Task item: The word to look for is "extres". Report every line of the entries below that has it.

Data extracts:

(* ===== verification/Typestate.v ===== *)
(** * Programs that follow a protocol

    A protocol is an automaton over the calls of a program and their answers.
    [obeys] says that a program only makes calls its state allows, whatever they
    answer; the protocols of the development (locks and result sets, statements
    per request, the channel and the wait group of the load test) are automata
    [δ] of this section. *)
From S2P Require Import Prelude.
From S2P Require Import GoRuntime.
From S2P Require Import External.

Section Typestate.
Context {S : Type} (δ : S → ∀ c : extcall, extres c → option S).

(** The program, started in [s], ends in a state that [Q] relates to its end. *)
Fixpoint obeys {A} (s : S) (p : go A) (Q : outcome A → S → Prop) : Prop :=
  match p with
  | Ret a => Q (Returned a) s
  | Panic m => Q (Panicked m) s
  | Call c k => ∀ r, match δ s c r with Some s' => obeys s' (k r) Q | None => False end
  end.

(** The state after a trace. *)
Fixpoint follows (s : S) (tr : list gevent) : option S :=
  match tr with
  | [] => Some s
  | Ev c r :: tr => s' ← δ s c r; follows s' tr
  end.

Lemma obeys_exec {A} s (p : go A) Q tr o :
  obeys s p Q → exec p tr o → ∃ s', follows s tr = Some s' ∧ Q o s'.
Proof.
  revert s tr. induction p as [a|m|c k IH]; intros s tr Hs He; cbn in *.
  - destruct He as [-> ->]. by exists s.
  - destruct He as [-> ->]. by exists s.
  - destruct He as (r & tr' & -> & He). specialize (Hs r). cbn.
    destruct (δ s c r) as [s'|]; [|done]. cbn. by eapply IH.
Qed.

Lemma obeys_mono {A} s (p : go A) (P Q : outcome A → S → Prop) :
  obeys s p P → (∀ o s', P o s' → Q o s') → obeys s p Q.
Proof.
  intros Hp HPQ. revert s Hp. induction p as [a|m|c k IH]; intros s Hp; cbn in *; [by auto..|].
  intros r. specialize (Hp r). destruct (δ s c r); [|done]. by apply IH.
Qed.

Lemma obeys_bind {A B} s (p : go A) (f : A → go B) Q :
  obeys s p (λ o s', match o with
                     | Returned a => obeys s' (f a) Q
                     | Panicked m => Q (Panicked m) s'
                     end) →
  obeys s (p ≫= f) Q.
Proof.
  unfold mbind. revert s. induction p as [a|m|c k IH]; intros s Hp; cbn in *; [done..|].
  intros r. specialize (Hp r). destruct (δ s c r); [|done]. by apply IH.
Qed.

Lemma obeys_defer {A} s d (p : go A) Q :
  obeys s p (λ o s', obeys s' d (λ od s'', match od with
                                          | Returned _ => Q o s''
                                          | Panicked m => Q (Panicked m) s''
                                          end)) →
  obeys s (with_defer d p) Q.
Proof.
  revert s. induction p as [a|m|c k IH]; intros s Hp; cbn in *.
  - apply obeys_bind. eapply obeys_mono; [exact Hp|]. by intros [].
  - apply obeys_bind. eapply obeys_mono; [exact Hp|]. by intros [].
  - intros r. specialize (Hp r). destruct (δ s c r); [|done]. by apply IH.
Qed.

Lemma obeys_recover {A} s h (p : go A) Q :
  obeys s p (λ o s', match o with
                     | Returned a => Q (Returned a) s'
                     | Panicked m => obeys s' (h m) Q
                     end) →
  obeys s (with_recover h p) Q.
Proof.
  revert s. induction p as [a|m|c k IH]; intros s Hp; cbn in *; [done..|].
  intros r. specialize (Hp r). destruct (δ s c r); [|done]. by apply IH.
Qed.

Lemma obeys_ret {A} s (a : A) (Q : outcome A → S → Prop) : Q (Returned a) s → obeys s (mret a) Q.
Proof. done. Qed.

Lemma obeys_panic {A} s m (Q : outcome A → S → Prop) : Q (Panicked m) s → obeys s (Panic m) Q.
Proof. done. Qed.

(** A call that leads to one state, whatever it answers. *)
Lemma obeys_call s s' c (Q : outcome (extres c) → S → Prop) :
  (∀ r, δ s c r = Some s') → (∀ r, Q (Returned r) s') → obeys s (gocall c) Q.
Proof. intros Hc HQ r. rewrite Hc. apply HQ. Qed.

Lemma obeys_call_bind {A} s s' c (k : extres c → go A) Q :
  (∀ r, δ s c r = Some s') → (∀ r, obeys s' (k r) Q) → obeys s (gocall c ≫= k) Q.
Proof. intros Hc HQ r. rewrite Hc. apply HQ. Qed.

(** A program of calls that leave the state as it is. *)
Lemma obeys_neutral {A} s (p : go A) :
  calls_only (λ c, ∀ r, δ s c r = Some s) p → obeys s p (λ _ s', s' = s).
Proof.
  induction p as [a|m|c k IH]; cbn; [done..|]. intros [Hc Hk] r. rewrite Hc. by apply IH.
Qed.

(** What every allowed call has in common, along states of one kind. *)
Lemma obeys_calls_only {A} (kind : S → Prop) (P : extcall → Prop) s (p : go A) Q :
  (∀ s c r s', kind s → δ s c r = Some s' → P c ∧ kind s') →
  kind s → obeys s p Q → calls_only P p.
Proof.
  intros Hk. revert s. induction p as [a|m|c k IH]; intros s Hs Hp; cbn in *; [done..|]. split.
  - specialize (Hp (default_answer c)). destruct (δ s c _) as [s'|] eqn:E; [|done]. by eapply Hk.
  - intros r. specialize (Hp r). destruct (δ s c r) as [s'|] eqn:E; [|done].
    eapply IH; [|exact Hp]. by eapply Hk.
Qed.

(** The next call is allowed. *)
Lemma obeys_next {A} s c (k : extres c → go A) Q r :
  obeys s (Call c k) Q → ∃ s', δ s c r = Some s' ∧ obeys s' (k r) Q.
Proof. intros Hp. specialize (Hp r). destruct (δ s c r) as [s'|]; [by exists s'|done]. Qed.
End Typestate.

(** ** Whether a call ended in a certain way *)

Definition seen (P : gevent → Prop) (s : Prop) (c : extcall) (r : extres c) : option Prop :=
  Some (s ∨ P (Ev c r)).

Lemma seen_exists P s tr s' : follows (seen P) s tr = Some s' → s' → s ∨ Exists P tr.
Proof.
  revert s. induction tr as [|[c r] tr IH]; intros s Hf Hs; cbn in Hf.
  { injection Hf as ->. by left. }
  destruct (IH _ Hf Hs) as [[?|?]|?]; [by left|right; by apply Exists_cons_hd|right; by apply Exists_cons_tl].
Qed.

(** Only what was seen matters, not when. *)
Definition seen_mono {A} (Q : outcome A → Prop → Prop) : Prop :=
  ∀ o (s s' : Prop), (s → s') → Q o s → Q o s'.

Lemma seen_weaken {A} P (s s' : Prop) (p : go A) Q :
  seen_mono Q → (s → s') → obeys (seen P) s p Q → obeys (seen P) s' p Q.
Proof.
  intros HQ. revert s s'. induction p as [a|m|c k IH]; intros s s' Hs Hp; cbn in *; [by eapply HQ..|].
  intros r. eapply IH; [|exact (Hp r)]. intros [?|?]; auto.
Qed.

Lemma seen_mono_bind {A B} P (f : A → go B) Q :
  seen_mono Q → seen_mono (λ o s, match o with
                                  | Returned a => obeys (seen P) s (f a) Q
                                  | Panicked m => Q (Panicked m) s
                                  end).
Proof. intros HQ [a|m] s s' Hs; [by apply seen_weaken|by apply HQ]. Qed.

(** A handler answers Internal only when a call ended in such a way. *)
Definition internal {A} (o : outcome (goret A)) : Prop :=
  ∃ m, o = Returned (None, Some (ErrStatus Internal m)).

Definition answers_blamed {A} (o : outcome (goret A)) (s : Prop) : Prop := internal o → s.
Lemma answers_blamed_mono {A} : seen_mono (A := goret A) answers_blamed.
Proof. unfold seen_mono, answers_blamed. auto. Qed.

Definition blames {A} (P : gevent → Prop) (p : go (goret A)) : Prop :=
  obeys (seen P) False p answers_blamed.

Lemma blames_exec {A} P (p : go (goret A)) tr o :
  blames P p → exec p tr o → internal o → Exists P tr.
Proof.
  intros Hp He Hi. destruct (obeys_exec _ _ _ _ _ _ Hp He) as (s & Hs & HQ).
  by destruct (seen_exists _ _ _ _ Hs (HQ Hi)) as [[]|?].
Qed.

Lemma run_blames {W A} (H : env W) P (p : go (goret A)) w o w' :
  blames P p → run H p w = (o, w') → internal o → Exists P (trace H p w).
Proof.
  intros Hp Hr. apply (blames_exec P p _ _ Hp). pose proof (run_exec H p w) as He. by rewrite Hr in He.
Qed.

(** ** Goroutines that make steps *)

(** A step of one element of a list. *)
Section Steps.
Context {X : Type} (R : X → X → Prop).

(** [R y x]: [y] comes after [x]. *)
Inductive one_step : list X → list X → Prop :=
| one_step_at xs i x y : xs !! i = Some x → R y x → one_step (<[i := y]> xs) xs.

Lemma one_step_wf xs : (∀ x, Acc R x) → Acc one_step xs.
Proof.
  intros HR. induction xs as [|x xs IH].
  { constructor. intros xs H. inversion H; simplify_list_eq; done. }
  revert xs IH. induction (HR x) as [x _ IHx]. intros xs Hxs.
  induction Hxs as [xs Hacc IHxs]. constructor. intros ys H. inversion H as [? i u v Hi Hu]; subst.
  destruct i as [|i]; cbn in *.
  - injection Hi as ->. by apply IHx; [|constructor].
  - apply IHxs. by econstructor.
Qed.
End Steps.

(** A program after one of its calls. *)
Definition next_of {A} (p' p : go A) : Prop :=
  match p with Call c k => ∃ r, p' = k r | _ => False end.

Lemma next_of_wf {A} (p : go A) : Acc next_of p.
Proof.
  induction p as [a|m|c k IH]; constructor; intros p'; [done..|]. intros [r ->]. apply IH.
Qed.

Answer to this task:
Context {S : Type} (δ : S → ∀ c : extcall, extres c → option S).
Lemma obeys_call s s' c (Q : outcome (extres c) → S → Prop) :
Lemma obeys_call_bind {A} s s' c (k : extres c → go A) Q :
Lemma obeys_next {A} s c (k : extres c → go A) Q r :
Definition seen (P : gevent → Prop) (s : Prop) (c : extcall) (r : extres c) : option Prop :=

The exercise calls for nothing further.